Impact-induced soft-tissue vibrations associate with muscle activation in human landing movements: An accelerometry and EMG evaluation.

BACKGROUND Previous studies have not used neurophysiological methodology to explore the damping effects on induced soft-tissue vibrations and muscle responses. OBJECTIVE This study aimed to investigate the changes in activation of the musculoskeletal system in response to soft-tissue vibrations with different applied compression conditions in a drop-jump landing task. METHODS Twelve trained male participants were instructed to perform drop-jump landings in compression shorts (CS) and regular shorts without compression (control condition, CC).

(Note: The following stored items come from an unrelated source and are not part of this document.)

Lemma bound_method_cases (base : BaseHttpxBackend) (signature : Signature)
    (response_extractors : ResponseExtractors)
    (service : nat) (args : list Value) (kwargs : dict Value) (w : Runtime) :
  let outcome := bound_method base signature response_extractors service args kwargs w in
  (is_ok (fst outcome) = false ∧ snd outcome = w)
  ∨ ∃ request backend client cm,
      build_request signature service args kwargs = Ok request
      ∧ objects w !! backend = Some (BackendObject client cm)
      ∧ outcome
        = (after_exit cm
             (transport_result base client request (return_type signature)
                               response_extractors),
           {| objects := objects w;
              trace := trace w ++ call_events backend request (decoded client request) |}).
Proof.
  intros outcome. subst outcome.
  destruct (build_request signature service args kwargs) as [request|e] eqn:Hreq.
  2:{ left. unfold bound_method, and_then, lift. by rewrite Hreq. }
  destruct (objects w !! service) as [[c0 m0|class_id attributes]|] eqn:Hservice.
  1,3: left; unfold bound_method, and_then, lift, get_backend_attribute;
       by rewrite Hreq, Hservice.
  destruct (attributes !! "backend") as [value|] eqn:Hattr.
  2:{ left. unfold bound_method, and_then, lift, get_backend_attribute.
      by rewrite Hreq, Hservice, Hattr. }
  destruct value as [| | | | |backend].
  1-5: left; unfold bound_method, and_then, lift, get_backend_attribute;
       by rewrite Hreq, Hservice, Hattr.
  destruct (objects w !! backend) as [[client cm|c1 a1]|] eqn:Hbackend.
  2,3: left; unfold bound_method, and_then, lift, get_backend_attribute, get_backend;
       by rewrite Hreq, Hservice, Hattr, Hbackend.
  right. exists request, backend, client, cm. split; [done|]. split; [done|].
  by eapply bound_method_complete.
Qed.






(** X12: whatever the arguments and the world, a call of a bound method either
    raises before anything happens, leaving the world untouched, or leaves
    the trace of one complete call: never more than one request, never a
    decoding without a request, never an entered context manager that is
    not left; and it changes no object. *)
Theorem bound_method_single_request (base : BaseHttpxBackend) (signature : Signature)
    (service : nat) (args : list Value) (kwargs : dict Value) (w : Runtime) :
  let outcome := call (bind_method base signature) service args kwargs w in
  objects (snd outcome) = objects w
  ∧ ((is_ok (fst outcome) = false ∧ trace (snd outcome) = trace w)
     ∨ ∃ backend request parsed,
         trace (snd outcome) = trace w ++ call_events backend request parsed
         ∧ transport_calls (snd outcome)
           = transport_calls w ++ [request_arguments request]
         ∧ decodings (snd outcome) = decodings w ++ option_list parsed).
Proof.
  intros outcome. subst outcome. simpl. split; [apply bound_method_objects|].
  destruct (bound_method_cases base signature
              (_build_response_extractors base (response_markers signature))
              service args kwargs w)
    as [[Hfail ->]|(request & backend & client & cm & _ & _ & ->)].
  - by left.
  - right. exists backend, request, (decoded client request). cbn [fst snd trace].
    split; [done|]. unfold transport_calls, decodings, call_events. cbn [trace].
    rewrite !omap_app. simpl.
    destruct (decoded client request); simpl; by rewrite ?app_nil_r.
Qed.

(** ** From the constructors to the call *)



(** ** The engine over time *)

Lemma step_persist (base : BaseHttpxBackend) (e e' : Engine) :
  step base e e' →
  (∀ loc o, objects (world e) !! loc = Some o → objects (world e') !! loc = Some o)
  ∧ trace (world e) `prefix_of` trace (world e').
Proof.
  intros Hstep. destruct Hstep as [I f e|I B e|signature service args kwargs e].
  - done.
  - pose proof (bind_objects I B e) as H. unfold bind in *.
    destruct (bind_class I (binder B) (binding e)) as [[cls|exc] st]; cbn [fst snd] in *.
    + destruct H as (Hfresh & class_id & Hobj).
      destruct (BaseBoundService_init_spec cls (backend_ref B) (world e)) as (_ & _ & Ht).
      destruct (BaseBoundService_init cls (backend_ref B) (world e)) as [self w] eqn:E.
      cbn [fst snd world] in *. split.
      * intros loc o Hloc. rewrite Hobj, lookup_insert_ne; [done|]. congruence.
      * by rewrite Ht.
    + done.
  - cbn [world call bind_method]. split.
    + intros loc o Hloc. by rewrite bound_method_objects.
    + destruct (bound_method_cases base signature
                  (_build_response_extractors base (response_markers signature))
                  service args kwargs (world e))
        as [[_ ->]|(request & backend & client & cm & _ & _ & ->)]; [done|].
      cbn [snd trace]. by apply prefix_app_r.
Qed.

(** X14: no operation of the engine removes or changes an object: a backend (its
    client and its [request_with]) and a service instance stay as they are
    through any sequence of bindings and calls, and the trace of what the
    backends were asked only grows. *)
Theorem engine_objects_persist (base : BaseHttpxBackend) (e e' : Engine) :
  rtc (step base) e e' →
  (∀ loc o, objects (world e) !! loc = Some o → objects (world e') !! loc = Some o)
  ∧ trace (world e) `prefix_of` trace (world e').
Proof.
  intros Hsteps. induction Hsteps as [e|e e1 e2 Hstep Hsteps IH]; [done|].
  destruct (step_persist base e e1 Hstep) as [Hobj1 Htrace1].
  destruct IH as [Hobj2 Htrace2]. split.
  - intros loc o Hloc. by apply Hobj2, Hobj1.
  - by etrans.
Qed.

Lemma engine_objects_persist_witness :
  let e1 := snd (bind Httpbin.SupportsHttpbin Httpbin.backend Httpbin.engine) in
  let e2 :=
    {| binding := binding e1;
       world := snd (call (bind_method Httpbin.base Httpbin.get_status_signature)
                          1 [] [] (world e1)) |} in
  objects (world e2) !! 0 = Some (BackendObject Httpbin.httpbin asyncnullcontext).
Proof.
  intros e1 e2.
  destruct (engine_objects_persist Httpbin.base Httpbin.engine e2) as [Hobj _].
  - eapply rtc_l; [apply (step_bind _ Httpbin.SupportsHttpbin Httpbin.backend)|].
    eapply rtc_l; [apply (step_call _ Httpbin.get_status_signature 1 [] [])|].
    apply rtc_refl.
  - apply Hobj. reflexivity.
Defined.

(** X15: binding asks nothing of the backend: [bind] leaves the trace as it
    was, and when it fails, it leaves the whole world as it was. *)
Theorem bind_sends_nothing (from_protocol : Class) (to_backend : ProvidesBinder)
    (e : Engine) :
  trace (world (snd (bind from_protocol to_backend e))) = trace (world e)
  ∧ (is_ok (fst (bind from_protocol to_backend e)) = false →
     world (snd (bind from_protocol to_backend e)) = world e).
Proof.
  unfold bind.
  destruct (bind_class from_protocol (binder to_backend) (binding e)) as [[cls|exc] st].
  - destruct (BaseBoundService_init_spec cls (backend_ref to_backend) (world e))
      as (_ & _ & Ht).
    destruct (BaseBoundService_init cls (backend_ref to_backend) (world e)) as [self w].
    cbn [fst snd world is_ok] in *. split; [done | discriminate].
  - done.
Qed.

Soft-tissue vibrations and EMG amplitudes of the leg within 50 ms before and after touchdown were collected synchronously. RESULTS Peak acceleration of the thigh muscles was significantly lower in CS than in CC during landings from 45 or 60 cm and 30 cm heights (p < 0.05), respectively. However, the damping coefficient was higher in CS than in CC at the thigh muscles during landings from 60 cm height (p < 0.05). Significant decrease in EMG amplitude of the rectus femoris and biceps femoris muscles was also observed in CS (p < 0.05). CONCLUSION Externally induced soft-tissue vibration damping was associated with a decrease in muscular activity of the rectus femoris and biceps femoris muscles during drop-jump landings from different heights.